About a month ago a developer submitted a pull request to one of my plugins. At first glance the proposed changes looked fine, meaning that the code was clean, formatted nicely, and made sense. After reviewing and thinking about it for a few minutes, however, I realized that I didn’t love the way the proposed change was laid out. The idea behind the change was good but the execution was not ready for prime time.

I responded to the developer and first thanked them for their suggestion and for taking the time to put together a pull request. Seriously, no matter how good or bad a suggestion is, the developer should always be thanked for their time. They took time out of their day to try and improve your plugin, thank them.

The changes proposed were, in my mind, unnecessary because there was already a straight forward method to do what the developer’s changes allowed one to do. It added an additional method to register error messages. In this particular case, I felt that it would simply cause inconsistency and confusion for other developers wishing to register their error messages. If a developer looked into the code and saw numerous “official” ways to do the same thing, they might wonder which was better, or they might question why there was two in the first place.

Aside from possibly causing minor confusion when a developer decided which method to use, was there any harm in having both? No. It certainly would have made this developer’s task a little easier because it fit right in with the integration they had already built. But I do not believe a “lack of harm” is a good reason to merge a pull request into your code base.

When there are dozens, or potentially even hundreds, of different developers working on a code base, it’s very easy for things to get muddled. One developer uses method X while another developer uses method Y.

The title of this post isn’t meant to imply that project managers should be hard asses and never accept proposals. It means that project managers need to be firm and stick to a consistent standard throughout the project. If a proposal doesn’t match up to those standards, it isn’t ready to be merged in.

I gave a presentation at WordCamp Columbus 2013 titled Encouraging Community Development. One of the key points in that presentation was that you (an OS project manager) should never accept contributions from other developers simply because they are contributions. It’s very easy to get into the “yay! a pull request from another developer!” mind set when you are first starting out with an open source project.

I chose not to accept this developer’s pull request (in the initially proposed form) because it didn’t quite line up with how the internal registration API was designed. Does that mean the original design schemas should never be changed? No, it means that the design schemas should remain consistent. Change is good but change should be made consistently. If you change one portion of the schema but neglect the others, you have just succeeded in creating fragmentation within your project.

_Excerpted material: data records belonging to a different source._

(* ===== verification/QuicInitial.v ===== *)
(** The QUIC Initial packet that announces a client on the datagram lane
    (core/protocol/quic/initial.go) and the packet filter in front of the QUIC
    server (core/protocol/quic/camouflage.go).

    HKDF, AES and AES-GCM are the operations of [QuicCrypto]; building and reading a
    ClientHello are the third-party operations of [Utls] and [UtlsBuild].  An
    indexing or a nonce that Go would panic on is [Crash]. *)

From S2P Require Import Prelude GoIO GoStr GoBytes NetIP Auth GoJson Camo.

Module QuicInitial.
Import Auth Camo.

Inductive quic_error :=
  | BadCipherKey | BadSample | EmptyVarint | TruncatedVarint | NotLongHeader | BadVersion | NotInitial | TruncatedHeader | TruncatedDcid | TruncatedScid
  | TruncatedToken | TruncatedPacket | TooShortToSample | LengthTooSmall | NoCryptoFrame | BadHello | OpenFailed | RandFailure | BuildFailed | NoRandom
  | NoKeyShare | MarshalFailed | Panicked.

Inductive out (A : Type) := Val (a : A) | Err (e : quic_error) | Crash.
Arguments Val {A}. Arguments Err {A}. Arguments Crash {A}.
Definition out_bind {A B} (x : out A) (f : A -> out B) : out B :=
  match x with Val a => f a | Err e => Err e | Crash => Crash end.
Notation "'do' x <- e ; k" := (out_bind e (fun x => k)) (at level 20, x name, e at level 100, k at level 200) : go_scope.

Code changes should be hard to get accepted because if they are easy, it means the project lead is probably being far to relaxed with the kind of changes that are accepted.

“Hard to be accepted” doesn’t mean that all changes should go through rigorous back and forth, but it does mean that all changes should be seriously scrutinized before they are merged in. Some changes take all of 5 seconds to analyze and determine if they are fit while others take days, months, or even years.

A perfect example of a “hard to be accepted” patch that is 100% functional and makes a significant improvement to many developers is #21488 for WordPress core. It is a patch I wrote at WordCamp San Francisco nearly two years ago for adding default HTML field callbacks for the Settings API. At first it seemed like a no brainer but as more and more time passed, it became clear that it probably wouldn’t get merged in, even though it was such a simple fix. One of the reasons is due to the up and coming new Settings API that has been proposed. Why change an old API when a new one is coming in?

Whether one agrees with the reasoning to not merge a change in, the fact that a change is hard to merge in (assuming it’s not just ignored) is a good thing. It shows the the project maintainers are thinking about the big picture and are taking the future changes into consideration.